With the line that contains "(k ≠ 0)%nat → Z.of_nat (length argv) < mx →" as the final line, return every line from the start of the data below exactly.

***

Lemma first_char k w d (pre post : list Z) :
  ∃ c rest, pre ++ repeat 32 k ++ w ++ d :: post = pre ++ c :: rest ∧ (nonzero w → (k ≠ 0)%nat ∨ w ≠ [] → c ≠ 0).
Proof.
  destruct k as [|k]; [destruct w as [|c w]|].
  - exists d, post. split; [done|]. by intros _ [?|?].
  - exists c, (w ++ d :: post). split; [done|]. by intros [Hc _]%Forall_cons_1 _.
  - by exists 32, (repeat 32 k ++ w ++ d :: post).
Qed.

Lemma parse_blank fuel pre k post argv mx :
  (k ≠ 0)%nat → Z.of_nat (length argv) < mx →
  let a := pre ++ repeat 32 k ++ 0 :: post in
  parse_loop fuel a (Z.of_nat (length pre)) argv mx = mret (argv, a).
Proof.
  intros Hk Hn a. destruct (first_char k [] 0 pre post) as (c & rest & E & Hc).
  assert (Hg : get a (Z.of_nat (length pre)) = mret c) by (unfold a; cbn [app] in E; rewrite E; by apply get_app).
  assert (Hs : skip_spaces (length a) a (Z.of_nat (length pre)) = mret (Z.of_nat (length pre) + Z.of_nat k)).
  { apply skip_spaces_run; [done|done|]. unfold a. rewrite !length_app, repeat_length. lia. }
  assert (He : get a (Z.of_nat (length pre) + Z.of_nat k) = mret 0).
  { unfold a. rewrite app_assoc. apply get_app. rewrite length_app, repeat_length. lia. }
  destruct fuel; cbn [parse_loop]; rewrite Hg, ret_bind;
    replace (negb (c =? 0) && (Z.of_nat (length argv) <? mx)) with true
      by (specialize (Hc (Forall_nil_2 _) (or_introl Hk)); lia);
    by rewrite Hs, ret_bind, He, ret_bind.
Qed.

Lemma parse_word fuel pre k w d post argv mx :
  d = 0 ∨ d = 32 → w ≠ [] → nonzero w → spaceless w → Z.of_nat (length argv) < mx →
  let a e := pre ++ repeat 32 k ++ w ++ e :: post in
  let q := Z.of_nat (length pre) + Z.of_nat k in
  parse_loop (S fuel) (a d) (Z.of_nat (length pre)) argv mx =
  if d =? 0 then parse_loop fuel (a d) (q + Z.of_nat (length w)) (argv ++ [q]) mx
  else parse_loop fuel (a 0) (q + Z.of_nat (length w) + 1) (argv ++ [q]) mx.
Proof.
  intros Hd Hw Hz Hs Hn a q. destruct (first_char k w d pre post) as (c & rest & E & Hc).
  assert (Hg : get (a d) (Z.of_nat (length pre)) = mret c) by (unfold a; rewrite E; by apply get_app).
  destruct w as [|x w']; [done|]. set (w := x :: w') in *.
  assert (Hx : x ≠ 0 ∧ x ≠ 32) by (split; [by apply Forall_cons_1 in Hz as []|by apply Forall_cons_1 in Hs as []]).
  assert (Hl : Z.of_nat (length (pre ++ repeat 32 k)) = q) by (rewrite length_app, repeat_length; lia).
  assert (Hk : skip_spaces (length (a d)) (a d) (Z.of_nat (length pre)) = mret q).
  { apply skip_spaces_run; [done|lia|]. unfold a. rewrite !length_app, repeat_length. lia. }
  assert (Hq : get (a d) q = mret x) by (unfold a; rewrite app_assoc; by apply get_app).
  assert (Hsw : skip_word (length (a d)) (a d) q = mret (q + Z.of_nat (length w))).
  { unfold a at 2. rewrite app_assoc. apply skip_word_run; [done..|]. unfold a. rewrite !length_app. lia. }
  assert (Hl2 : q + Z.of_nat (length w) = Z.of_nat (length ((pre ++ repeat 32 k) ++ w))) by (rewrite length_app; lia).
  assert (He : get (a d) (q + Z.of_nat (length w)) = mret d) by (unfold a; rewrite !app_assoc; by apply get_app).
  assert (Hp : put (a d) (q + Z.of_nat (length w)) 0 = mret (a 0)) by (unfold a; rewrite !app_assoc; by apply put_app).
  cbn [parse_loop]. rewrite Hg, ret_bind.
  replace (negb (c =? 0) && (Z.of_nat (length argv) <? mx)) with true by (specialize (Hc Hz (or_intror Hw)); lia).
  rewrite Hk, ret_bind, Hq, ret_bind. replace (x =? 0) with false by lia.
  rewrite Hsw, ret_bind, He, ret_bind. destruct Hd as [-> | ->]; cbn [Z.eqb negb]; [done|]. by rewrite Hp, ret_bind.
Qed.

***

# REPLY TO THE TASK
Lemma first_char k w d (pre post : list Z) :
  ∃ c rest, pre ++ repeat 32 k ++ w ++ d :: post = pre ++ c :: rest ∧ (nonzero w → (k ≠ 0)%nat ∨ w ≠ [] → c ≠ 0).
Proof.
  destruct k as [|k]; [destruct w as [|c w]|].
  - exists d, post. split; [done|]. by intros _ [?|?].
  - exists c, (w ++ d :: post). split; [done|]. by intros [Hc _]%Forall_cons_1 _.
  - by exists 32, (repeat 32 k ++ w ++ d :: post).
Qed.

Lemma parse_blank fuel pre k post argv mx :
  (k ≠ 0)%nat → Z.of_nat (length argv) < mx →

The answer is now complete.